Recorded data:

————

Ltac ident_one :=
  match goal with
  | H : sys_open _ _ _ _ = Some _ |- _ => apply ident_sched; by eapply sys_open_sched
  | H : sys_close _ _ = Some _ |- _ => apply ident_sched; by eapply sys_close_sched
  | H : sys_read _ _ _ _ _ = Some _ |- _ => apply ident_sched; by eapply sys_read_sched
  | H : sys_write _ _ _ _ _ _ = Some _ |- _ => apply ident_sched; by eapply sys_write_sched
  | H : sys_stat _ _ _ _ _ = Some _ |- _ => apply ident_sched; by eapply sys_stat_sched
  | H : sys_seek _ _ _ _ = Some _ |- _ => apply ident_sched; by eapply sys_seek_sched
  | H : sys_mkdir _ _ _ = Some _ |- _ => apply ident_sched; by eapply path_op_sched
  | H : sys_unlink _ _ _ = Some _ |- _ => apply ident_sched; by eapply path_op_sched
  | H : sys_readdir _ _ _ _ _ _ = Some _ |- _ => apply ident_sched; by eapply sys_readdir_sched
  | H : sys_uname _ _ _ = Some _ |- _ => apply ident_sched; by eapply sys_uname_sched
  | H : sys_mmap _ _ _ _ _ _ _ = Some _ |- _ => apply ident_sched; by eapply sys_mmap_sched
  | H : sys_brk _ _ = Some _ |- _ => apply ident_sched; by eapply sys_brk_sched
  | H : sys_writev _ _ _ _ _ _ = Some _ |- _ => apply ident_sched; by eapply sys_writev_sched
  | H : sys_exit _ _ _ _ = Some _ |- _ => apply ident_same; by eapply sys_exit_ids
  | H : sys_yield _ _ _ = Some _ |- _ => apply ident_same; by eapply sys_yield_ids
  | H : sys_wait _ _ _ _ _ _ = Some _ |- _ => apply ident_same; by eapply sys_wait_ids
  | H : sys_spawn _ _ _ _ _ _ _ = Some _ |- _ => apply ident_spawn; by eapply sys_spawn_ids
  | H : sys_setuid _ _ = Some _ |- _ => apply ident_setid; [lia|by eapply sys_setuid_ids]
  | H : sys_setgid _ _ = Some _ |- _ => apply ident_setid; [lia|by eapply sys_setgid_ids]
  | |- _ => by apply ident_sched
  end.


(** ** The end of a wait

    A child that runs under [sys_wait] ends with a jump into the [sched_reap] of its parent, which does not
    make the parent current again. *)

(** The current process has no memory. *)
Definition no_map (st : sched_st) : Prop := exists c pc, sched_current st = Some (Some c) /\ sc_pcbs st !! c = Some pc /\ pc_va_map pc = None.

Lemma upd_pcb_no_map st p f st' : upd_pcb st p f = Some st' -> (forall pc, pc_va_map pc = None -> pc_va_map (f pc) = None) -> no_map st -> no_map st'.
Proof using.
  intros (q & Hq & [= <-])%bind_Some Hf (c & pc & Hc & Hp & Hm). destruct (decide (c = p)) as [->|Hn].
  - exists p, (f q). split; [exact Hc|]. cbn [sc_pcbs set_sc_pcbs]. rewrite lookup_insert_eq. split; [done|]. apply Hf. congruence.
  - exists c, pc. split; [exact Hc|]. cbn [sc_pcbs set_sc_pcbs]. by rewrite lookup_insert_ne.
Qed.

Lemma free_kstack_no_map st p st' : free_kstack bootstrap_kstack st p = Some st' -> no_map st -> no_map st'.
Proof using. unfold free_kstack. intros. run_inv; try done. eapply upd_pcb_no_map; [done|by intros []|done]. Qed.

Lemma exit_no_map st code st' : sched_exit g_kernel_cr3 bootstrap_kstack st code = Some (JmpBack, st') -> no_map st'.
Proof using.
  unfold sched_exit, destroy_map. intros. run_inv; try discriminate.
  all: match goal with H : upd_pcb _ _ _ = Some _ |- _ => apply bind_Some in H as (pc & Hpc & [= <-]) end.
  all: match goal with H : free_kstack _ ?s _ = Some ?s' |- _ => cut (no_map s'); [done|]; apply (free_kstack_no_map s _ s' H) end.
  all: eexists _, (die code pc); split; [done|]; split; [apply lookup_insert_eq|done].
Qed.

Lemma reap_finish_no_map st sv a b st' : sched_reap_finish bootstrap_kstack st sv = Some (a, b, st') -> no_map st -> no_map st'.
Proof using.
  unfold sched_reap_finish. intros. run_inv.
  repeat match goal with
  | |- no_map (set_sc_reap_jmp ?s _) => change (no_map s)
  | |- no_map (set_sc_reap_waiter ?s _) => change (no_map s)
  | H : upd_pcb _ _ _ = Some ?s |- no_map ?s => apply (upd_pcb_no_map _ _ _ _ H); [by intros []; cbn; repeat case_match|]
  | H : free_kstack _ _ _ = Some ?s |- no_map ?s => apply (free_kstack_no_map _ _ _ H)
  end; done.
Qed.

(** The status of a child that exits never arrives: the parent gets the fault code, for every address that it gives. *)
Lemma wait_status_lost k code k1 sv info r k2 :
  sys_exit g_kernel_cr3 bootstrap_kstack k code = Some (SysJmp, k1) -> info <> 0 ->
  sys_wait_finish stack bootstrap_kstack k1 sv info = Some (r, k2) -> r = ESYS_FAULT.
Proof using.
  unfold sys_exit. intros ([o st] & Ex & (k' & Ed & [= Ho ->])%bind_Some)%bind_Some Hi Hf. destruct o; try discriminate Ho.
  apply exit_no_map in Ex. apply destroy_all_sched in Ed. unfold sys_wait_finish in Hf. apply bind_Some in Hf as ([[a b] st2] & Er & Hf).
  rewrite Ed in Er. apply reap_finish_no_map in Er as (c & pc & Hc & Hp & Hm); [|exact Ex]. rewrite (proj2 (Z.eqb_neq info 0) Hi) in Hf.
  unfold k_to_user, cur_vm, cur_pcb in Hf. cbn [kn_sched set_ksched] in Hf. rewrite Hc in Hf. cbn [mbind option_bind] in Hf. rewrite Hp in Hf.
  cbn [mbind option_bind] in Hf. rewrite Hm in Hf. cbn [mbind option_bind fmap option_fmap option_map] in Hf.
  unfold copy_to_user in Hf. rewrite (proj2 (Z.eqb_neq info 0) Hi) in Hf. cbn in Hf. by injection Hf.
Qed.
End Handlers.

————

- [AIM OF THE TASK] Where the data above reaches the line holding "rewrite Ed in", begin printing, and stop after the line holding "unfold k_to_user, cur_vm, cur_pcb". Each line must be reproduced exactly, with nothing else added.

- [ANSWER SECTION]
  rewrite Ed in Er. apply reap_finish_no_map in Er as (c & pc & Hc & Hp & Hm); [|exact Ex]. rewrite (proj2 (Z.eqb_neq info 0) Hi) in Hf.
  unfold k_to_user, cur_vm, cur_pcb in Hf. cbn [kn_sched set_ksched] in Hf. rewrite Hc in Hf. cbn [mbind option_bind] in Hf. rewrite Hp in Hf.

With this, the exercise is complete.